== Input material
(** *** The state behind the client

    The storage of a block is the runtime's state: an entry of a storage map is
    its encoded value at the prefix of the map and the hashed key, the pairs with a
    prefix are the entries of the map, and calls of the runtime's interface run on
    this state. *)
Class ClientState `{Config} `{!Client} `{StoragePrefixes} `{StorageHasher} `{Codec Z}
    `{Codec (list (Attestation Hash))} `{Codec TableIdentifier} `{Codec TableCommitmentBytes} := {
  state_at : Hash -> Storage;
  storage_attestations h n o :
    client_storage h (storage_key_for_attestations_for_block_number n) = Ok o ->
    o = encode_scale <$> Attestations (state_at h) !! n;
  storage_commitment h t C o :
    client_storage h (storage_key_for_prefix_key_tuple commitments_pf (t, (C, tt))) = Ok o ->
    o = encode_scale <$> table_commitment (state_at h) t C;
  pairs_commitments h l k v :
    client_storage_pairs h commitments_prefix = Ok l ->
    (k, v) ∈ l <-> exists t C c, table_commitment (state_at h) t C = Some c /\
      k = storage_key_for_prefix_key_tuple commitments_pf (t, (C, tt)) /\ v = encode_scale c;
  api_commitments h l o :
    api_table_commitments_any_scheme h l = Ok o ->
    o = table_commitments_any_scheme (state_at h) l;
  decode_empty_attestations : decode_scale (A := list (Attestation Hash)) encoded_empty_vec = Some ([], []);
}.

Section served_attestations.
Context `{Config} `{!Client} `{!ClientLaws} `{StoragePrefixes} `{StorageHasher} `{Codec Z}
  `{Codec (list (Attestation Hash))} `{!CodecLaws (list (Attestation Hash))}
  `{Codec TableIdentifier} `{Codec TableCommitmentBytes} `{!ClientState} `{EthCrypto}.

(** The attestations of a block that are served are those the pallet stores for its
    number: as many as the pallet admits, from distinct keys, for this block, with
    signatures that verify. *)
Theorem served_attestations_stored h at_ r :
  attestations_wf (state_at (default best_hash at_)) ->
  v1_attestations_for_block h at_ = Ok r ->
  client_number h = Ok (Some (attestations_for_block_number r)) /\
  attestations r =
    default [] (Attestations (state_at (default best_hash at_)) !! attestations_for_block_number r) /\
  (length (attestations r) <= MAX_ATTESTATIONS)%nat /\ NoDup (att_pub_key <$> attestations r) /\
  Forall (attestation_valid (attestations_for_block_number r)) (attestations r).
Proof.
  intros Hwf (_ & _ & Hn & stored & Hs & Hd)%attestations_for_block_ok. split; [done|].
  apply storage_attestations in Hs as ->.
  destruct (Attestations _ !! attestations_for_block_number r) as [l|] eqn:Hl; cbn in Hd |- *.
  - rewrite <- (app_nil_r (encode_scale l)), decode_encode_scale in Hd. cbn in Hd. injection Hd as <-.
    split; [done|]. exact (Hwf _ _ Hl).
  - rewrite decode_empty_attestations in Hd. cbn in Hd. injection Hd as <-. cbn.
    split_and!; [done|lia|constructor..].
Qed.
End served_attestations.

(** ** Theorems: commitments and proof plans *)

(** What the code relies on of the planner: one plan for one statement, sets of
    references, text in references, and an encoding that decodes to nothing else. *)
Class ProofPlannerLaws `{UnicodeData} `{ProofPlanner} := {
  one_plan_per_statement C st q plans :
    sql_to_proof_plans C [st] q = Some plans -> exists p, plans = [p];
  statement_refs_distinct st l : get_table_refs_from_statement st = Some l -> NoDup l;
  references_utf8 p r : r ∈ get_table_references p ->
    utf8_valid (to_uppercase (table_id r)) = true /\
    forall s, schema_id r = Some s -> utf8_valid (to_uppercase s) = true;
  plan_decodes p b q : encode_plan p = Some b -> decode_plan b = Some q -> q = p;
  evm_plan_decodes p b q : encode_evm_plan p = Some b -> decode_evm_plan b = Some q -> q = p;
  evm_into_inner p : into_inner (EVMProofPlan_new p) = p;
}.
====
== Input material
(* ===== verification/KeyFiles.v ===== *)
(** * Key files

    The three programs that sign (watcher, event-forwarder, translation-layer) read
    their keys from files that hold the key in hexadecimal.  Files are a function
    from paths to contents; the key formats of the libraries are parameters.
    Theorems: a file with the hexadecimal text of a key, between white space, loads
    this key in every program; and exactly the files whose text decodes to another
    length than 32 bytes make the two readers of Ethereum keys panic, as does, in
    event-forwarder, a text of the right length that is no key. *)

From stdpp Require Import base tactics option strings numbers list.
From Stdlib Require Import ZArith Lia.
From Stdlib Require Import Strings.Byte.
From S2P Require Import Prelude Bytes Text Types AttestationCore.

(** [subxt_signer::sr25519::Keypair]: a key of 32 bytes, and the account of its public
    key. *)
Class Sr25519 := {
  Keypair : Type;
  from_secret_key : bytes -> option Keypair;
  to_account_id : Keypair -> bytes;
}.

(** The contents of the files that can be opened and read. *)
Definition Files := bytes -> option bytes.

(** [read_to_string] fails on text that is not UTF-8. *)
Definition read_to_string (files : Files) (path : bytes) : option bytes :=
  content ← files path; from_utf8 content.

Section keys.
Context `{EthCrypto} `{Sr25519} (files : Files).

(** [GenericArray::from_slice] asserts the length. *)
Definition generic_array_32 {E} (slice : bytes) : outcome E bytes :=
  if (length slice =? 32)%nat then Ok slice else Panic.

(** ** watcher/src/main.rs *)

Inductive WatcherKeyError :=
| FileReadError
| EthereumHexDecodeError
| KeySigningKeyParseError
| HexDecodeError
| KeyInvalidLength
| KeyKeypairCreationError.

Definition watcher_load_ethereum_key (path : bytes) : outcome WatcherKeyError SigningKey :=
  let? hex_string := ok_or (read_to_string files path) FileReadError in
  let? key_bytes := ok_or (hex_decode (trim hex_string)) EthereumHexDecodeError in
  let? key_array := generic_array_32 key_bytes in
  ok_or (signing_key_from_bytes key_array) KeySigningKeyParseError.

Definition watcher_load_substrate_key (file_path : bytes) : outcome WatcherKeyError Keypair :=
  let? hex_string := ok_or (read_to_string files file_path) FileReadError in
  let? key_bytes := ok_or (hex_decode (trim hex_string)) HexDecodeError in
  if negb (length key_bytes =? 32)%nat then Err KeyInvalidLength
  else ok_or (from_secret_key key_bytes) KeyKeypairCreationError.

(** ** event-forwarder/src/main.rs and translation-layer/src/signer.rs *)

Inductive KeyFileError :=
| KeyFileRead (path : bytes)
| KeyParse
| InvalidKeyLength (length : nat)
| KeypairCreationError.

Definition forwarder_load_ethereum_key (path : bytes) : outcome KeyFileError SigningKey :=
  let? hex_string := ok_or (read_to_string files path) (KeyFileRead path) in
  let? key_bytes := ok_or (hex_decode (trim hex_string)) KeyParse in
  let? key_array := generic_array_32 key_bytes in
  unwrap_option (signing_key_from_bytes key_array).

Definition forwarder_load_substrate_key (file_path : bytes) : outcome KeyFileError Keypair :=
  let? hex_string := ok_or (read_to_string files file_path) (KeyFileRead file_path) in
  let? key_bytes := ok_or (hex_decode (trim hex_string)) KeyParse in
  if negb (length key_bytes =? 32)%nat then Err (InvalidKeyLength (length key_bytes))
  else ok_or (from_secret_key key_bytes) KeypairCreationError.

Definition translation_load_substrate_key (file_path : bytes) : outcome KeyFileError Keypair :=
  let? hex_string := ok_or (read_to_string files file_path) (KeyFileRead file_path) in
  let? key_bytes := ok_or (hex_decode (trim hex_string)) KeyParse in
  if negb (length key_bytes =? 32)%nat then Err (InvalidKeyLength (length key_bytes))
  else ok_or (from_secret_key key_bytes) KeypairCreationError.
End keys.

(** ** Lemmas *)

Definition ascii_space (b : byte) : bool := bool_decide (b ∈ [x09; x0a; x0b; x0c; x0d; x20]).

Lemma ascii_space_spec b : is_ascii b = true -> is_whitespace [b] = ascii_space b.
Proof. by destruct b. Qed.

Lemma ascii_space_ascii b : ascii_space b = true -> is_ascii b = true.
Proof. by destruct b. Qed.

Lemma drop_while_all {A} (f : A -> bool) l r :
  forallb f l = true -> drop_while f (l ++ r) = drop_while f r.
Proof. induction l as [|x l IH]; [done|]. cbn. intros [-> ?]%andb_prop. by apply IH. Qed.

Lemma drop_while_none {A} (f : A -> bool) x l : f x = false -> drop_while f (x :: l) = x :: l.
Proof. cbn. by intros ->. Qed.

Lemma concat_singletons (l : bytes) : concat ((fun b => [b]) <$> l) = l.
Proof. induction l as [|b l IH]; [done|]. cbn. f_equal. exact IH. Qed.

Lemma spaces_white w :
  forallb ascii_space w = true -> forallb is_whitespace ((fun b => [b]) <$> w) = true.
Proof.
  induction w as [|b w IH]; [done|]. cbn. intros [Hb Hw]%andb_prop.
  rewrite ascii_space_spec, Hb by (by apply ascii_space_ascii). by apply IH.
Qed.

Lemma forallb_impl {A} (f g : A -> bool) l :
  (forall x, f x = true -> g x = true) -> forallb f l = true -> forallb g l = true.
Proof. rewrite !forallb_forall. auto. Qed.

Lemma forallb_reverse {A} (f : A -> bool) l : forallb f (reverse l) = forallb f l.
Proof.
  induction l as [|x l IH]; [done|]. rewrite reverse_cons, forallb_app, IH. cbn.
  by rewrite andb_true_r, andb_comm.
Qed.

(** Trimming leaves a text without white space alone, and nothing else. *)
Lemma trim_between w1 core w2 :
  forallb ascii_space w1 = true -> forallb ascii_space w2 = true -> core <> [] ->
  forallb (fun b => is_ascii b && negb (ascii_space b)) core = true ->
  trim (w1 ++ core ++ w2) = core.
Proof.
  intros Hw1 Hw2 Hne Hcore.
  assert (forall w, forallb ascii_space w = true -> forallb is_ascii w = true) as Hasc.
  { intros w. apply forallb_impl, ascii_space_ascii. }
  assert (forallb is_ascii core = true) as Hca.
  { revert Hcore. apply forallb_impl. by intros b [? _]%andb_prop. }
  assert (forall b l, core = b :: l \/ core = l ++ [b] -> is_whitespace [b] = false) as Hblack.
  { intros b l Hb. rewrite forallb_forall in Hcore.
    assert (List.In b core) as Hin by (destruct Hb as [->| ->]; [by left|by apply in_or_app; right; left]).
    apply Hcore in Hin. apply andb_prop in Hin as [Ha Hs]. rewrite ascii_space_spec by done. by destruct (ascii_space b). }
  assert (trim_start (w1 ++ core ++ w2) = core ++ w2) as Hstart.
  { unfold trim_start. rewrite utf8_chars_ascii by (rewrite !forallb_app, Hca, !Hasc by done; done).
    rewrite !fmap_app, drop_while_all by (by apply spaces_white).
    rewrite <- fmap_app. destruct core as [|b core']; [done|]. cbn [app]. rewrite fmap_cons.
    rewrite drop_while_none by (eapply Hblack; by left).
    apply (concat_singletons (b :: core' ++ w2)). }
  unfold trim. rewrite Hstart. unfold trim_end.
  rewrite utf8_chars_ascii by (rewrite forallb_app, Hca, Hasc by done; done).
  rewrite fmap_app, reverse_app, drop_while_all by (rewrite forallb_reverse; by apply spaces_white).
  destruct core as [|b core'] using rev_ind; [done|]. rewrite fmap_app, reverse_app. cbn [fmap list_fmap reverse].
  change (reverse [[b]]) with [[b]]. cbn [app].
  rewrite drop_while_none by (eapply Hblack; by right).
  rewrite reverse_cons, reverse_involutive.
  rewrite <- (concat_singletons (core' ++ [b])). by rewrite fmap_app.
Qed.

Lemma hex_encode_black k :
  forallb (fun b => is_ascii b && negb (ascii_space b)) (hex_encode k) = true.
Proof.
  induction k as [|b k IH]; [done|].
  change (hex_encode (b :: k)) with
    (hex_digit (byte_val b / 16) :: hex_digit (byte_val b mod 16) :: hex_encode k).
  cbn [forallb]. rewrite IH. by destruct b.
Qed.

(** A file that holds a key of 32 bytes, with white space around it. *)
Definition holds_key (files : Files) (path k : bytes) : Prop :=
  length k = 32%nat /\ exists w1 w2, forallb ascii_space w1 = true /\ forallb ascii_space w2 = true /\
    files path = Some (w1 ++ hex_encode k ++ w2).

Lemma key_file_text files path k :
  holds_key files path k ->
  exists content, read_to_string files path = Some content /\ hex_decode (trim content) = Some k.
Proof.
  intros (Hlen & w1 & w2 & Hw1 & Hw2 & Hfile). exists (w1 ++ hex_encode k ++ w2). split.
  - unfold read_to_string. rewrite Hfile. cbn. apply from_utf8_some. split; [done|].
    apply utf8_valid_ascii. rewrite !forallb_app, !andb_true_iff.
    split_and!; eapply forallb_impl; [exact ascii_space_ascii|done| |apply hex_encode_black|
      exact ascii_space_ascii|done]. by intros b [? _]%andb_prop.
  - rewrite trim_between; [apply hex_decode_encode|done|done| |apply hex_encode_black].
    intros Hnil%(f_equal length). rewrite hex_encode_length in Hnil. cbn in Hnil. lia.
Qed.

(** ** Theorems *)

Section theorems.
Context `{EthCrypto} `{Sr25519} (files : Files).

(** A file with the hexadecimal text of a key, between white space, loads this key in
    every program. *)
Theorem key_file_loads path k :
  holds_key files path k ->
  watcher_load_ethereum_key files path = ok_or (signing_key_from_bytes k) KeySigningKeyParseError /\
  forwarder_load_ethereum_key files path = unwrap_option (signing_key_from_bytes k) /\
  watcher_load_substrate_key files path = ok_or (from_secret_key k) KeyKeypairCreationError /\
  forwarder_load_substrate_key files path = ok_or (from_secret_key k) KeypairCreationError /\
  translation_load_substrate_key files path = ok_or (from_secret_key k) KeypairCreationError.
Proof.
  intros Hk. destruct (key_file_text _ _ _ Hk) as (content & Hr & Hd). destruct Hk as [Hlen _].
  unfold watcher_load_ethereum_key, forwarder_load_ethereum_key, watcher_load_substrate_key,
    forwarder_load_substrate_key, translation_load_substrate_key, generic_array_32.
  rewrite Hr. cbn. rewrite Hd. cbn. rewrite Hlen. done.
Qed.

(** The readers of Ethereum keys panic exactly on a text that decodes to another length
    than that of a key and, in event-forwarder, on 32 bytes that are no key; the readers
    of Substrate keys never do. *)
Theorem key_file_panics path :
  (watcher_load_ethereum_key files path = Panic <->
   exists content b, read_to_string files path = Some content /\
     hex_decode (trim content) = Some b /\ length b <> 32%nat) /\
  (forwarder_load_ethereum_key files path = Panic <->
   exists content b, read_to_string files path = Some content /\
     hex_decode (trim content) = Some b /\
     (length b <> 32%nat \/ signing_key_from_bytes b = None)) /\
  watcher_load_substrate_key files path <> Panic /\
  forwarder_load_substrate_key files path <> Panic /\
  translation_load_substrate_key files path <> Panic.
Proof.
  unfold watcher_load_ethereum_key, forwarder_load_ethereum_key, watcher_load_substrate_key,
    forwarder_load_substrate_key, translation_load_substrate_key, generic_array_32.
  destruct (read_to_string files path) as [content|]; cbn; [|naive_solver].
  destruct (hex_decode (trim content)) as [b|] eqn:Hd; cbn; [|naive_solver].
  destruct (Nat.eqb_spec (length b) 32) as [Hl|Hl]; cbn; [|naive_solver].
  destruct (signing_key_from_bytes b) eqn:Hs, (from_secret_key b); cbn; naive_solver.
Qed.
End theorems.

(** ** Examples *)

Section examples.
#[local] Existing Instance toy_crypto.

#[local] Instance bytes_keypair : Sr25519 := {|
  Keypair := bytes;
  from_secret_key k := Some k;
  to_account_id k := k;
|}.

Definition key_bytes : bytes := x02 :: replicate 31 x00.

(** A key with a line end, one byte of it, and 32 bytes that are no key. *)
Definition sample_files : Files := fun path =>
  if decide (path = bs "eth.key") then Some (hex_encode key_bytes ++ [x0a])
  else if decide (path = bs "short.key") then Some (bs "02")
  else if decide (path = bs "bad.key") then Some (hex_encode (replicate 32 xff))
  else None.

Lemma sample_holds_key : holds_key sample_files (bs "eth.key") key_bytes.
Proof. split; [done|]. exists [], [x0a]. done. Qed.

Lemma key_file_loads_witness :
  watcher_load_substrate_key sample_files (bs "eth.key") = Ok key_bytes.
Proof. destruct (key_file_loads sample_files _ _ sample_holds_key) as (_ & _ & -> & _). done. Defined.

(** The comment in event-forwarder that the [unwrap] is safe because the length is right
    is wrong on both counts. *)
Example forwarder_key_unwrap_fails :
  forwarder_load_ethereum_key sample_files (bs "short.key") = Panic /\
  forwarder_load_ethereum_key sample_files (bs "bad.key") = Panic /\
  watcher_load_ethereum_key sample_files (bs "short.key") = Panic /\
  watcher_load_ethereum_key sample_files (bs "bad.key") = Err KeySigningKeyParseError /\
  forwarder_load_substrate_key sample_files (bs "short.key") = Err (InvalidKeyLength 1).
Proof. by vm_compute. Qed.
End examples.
====
**Task directions**
When the line with "from_secret_key : bytes -> option Keypair;" is reached in the data above, start copying there, and copy each line exactly until the line with "Section keys." has been copied; copy nothing else.

**Answer to this problem**
  from_secret_key : bytes -> option Keypair;
  to_account_id : Keypair -> bytes;
}.

(** The contents of the files that can be opened and read. *)
Definition Files := bytes -> option bytes.

(** [read_to_string] fails on text that is not UTF-8. *)
Definition read_to_string (files : Files) (path : bytes) : option bytes :=
  content ← files path; from_utf8 content.

Section keys.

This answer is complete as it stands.